[Work order] In the records below, find the line holding "match r with" and the line holding "Global Instance result_bind". Set down both, with every line between them, exactly.

---------- Source information

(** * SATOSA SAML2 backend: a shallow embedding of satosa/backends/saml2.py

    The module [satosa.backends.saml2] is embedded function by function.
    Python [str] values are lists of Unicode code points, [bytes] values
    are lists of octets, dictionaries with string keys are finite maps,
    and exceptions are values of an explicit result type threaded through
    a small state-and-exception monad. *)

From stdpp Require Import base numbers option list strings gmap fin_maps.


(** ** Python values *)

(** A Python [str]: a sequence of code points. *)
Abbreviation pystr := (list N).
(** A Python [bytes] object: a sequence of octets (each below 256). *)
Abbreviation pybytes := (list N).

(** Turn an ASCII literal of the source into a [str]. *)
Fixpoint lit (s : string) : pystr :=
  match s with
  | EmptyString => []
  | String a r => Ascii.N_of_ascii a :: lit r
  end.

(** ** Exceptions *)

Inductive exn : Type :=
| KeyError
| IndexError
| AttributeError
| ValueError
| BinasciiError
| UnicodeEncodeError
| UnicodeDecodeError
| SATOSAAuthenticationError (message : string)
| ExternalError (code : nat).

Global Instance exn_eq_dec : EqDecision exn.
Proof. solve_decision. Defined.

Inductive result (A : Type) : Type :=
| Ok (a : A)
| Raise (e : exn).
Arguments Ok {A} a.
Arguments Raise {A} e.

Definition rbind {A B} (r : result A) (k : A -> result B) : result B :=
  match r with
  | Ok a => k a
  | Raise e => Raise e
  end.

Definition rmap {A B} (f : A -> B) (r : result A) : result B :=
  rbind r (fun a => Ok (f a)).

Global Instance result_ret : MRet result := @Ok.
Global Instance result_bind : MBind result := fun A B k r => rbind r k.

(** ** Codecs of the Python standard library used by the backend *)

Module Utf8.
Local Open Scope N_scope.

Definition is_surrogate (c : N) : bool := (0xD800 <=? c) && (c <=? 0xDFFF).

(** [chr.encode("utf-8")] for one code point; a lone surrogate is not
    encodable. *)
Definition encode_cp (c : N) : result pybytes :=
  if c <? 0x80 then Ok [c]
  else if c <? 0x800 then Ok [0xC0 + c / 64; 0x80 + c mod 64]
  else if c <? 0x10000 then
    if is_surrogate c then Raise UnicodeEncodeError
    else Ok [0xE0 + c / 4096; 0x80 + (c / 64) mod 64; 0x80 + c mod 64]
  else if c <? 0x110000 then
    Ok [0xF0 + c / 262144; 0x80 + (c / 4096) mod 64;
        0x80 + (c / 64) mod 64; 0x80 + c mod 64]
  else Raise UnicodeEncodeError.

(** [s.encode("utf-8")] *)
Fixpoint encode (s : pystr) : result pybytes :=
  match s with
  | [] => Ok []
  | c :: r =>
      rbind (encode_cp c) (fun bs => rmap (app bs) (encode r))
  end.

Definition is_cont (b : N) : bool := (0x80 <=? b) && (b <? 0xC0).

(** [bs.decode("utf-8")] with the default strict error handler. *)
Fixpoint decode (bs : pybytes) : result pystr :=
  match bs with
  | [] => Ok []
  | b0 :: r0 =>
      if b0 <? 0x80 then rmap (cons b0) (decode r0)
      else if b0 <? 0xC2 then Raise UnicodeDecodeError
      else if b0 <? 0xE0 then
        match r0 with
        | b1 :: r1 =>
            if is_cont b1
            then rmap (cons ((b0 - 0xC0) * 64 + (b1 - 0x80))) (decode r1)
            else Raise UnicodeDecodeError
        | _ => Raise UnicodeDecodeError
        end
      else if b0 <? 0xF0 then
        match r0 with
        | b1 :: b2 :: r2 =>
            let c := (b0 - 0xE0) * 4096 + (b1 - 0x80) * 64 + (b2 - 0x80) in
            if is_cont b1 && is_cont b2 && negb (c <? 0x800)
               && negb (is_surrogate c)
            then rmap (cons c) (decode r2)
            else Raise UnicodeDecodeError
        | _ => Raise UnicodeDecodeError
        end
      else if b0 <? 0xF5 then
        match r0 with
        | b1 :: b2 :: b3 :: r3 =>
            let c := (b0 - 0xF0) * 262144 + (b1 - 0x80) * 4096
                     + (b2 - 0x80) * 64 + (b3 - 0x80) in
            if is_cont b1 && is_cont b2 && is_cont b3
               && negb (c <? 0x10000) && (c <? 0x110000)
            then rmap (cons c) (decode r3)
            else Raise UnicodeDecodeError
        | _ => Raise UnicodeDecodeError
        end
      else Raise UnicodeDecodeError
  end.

--------------------

[Task solution]
  match r with
  | Ok a => k a
  | Raise e => Raise e
  end.

Definition rmap {A B} (f : A -> B) (r : result A) : result B :=
  rbind r (fun a => Ok (f a)).

Global Instance result_ret : MRet result := @Ok.
Global Instance result_bind : MBind result := fun A B k r => rbind r k.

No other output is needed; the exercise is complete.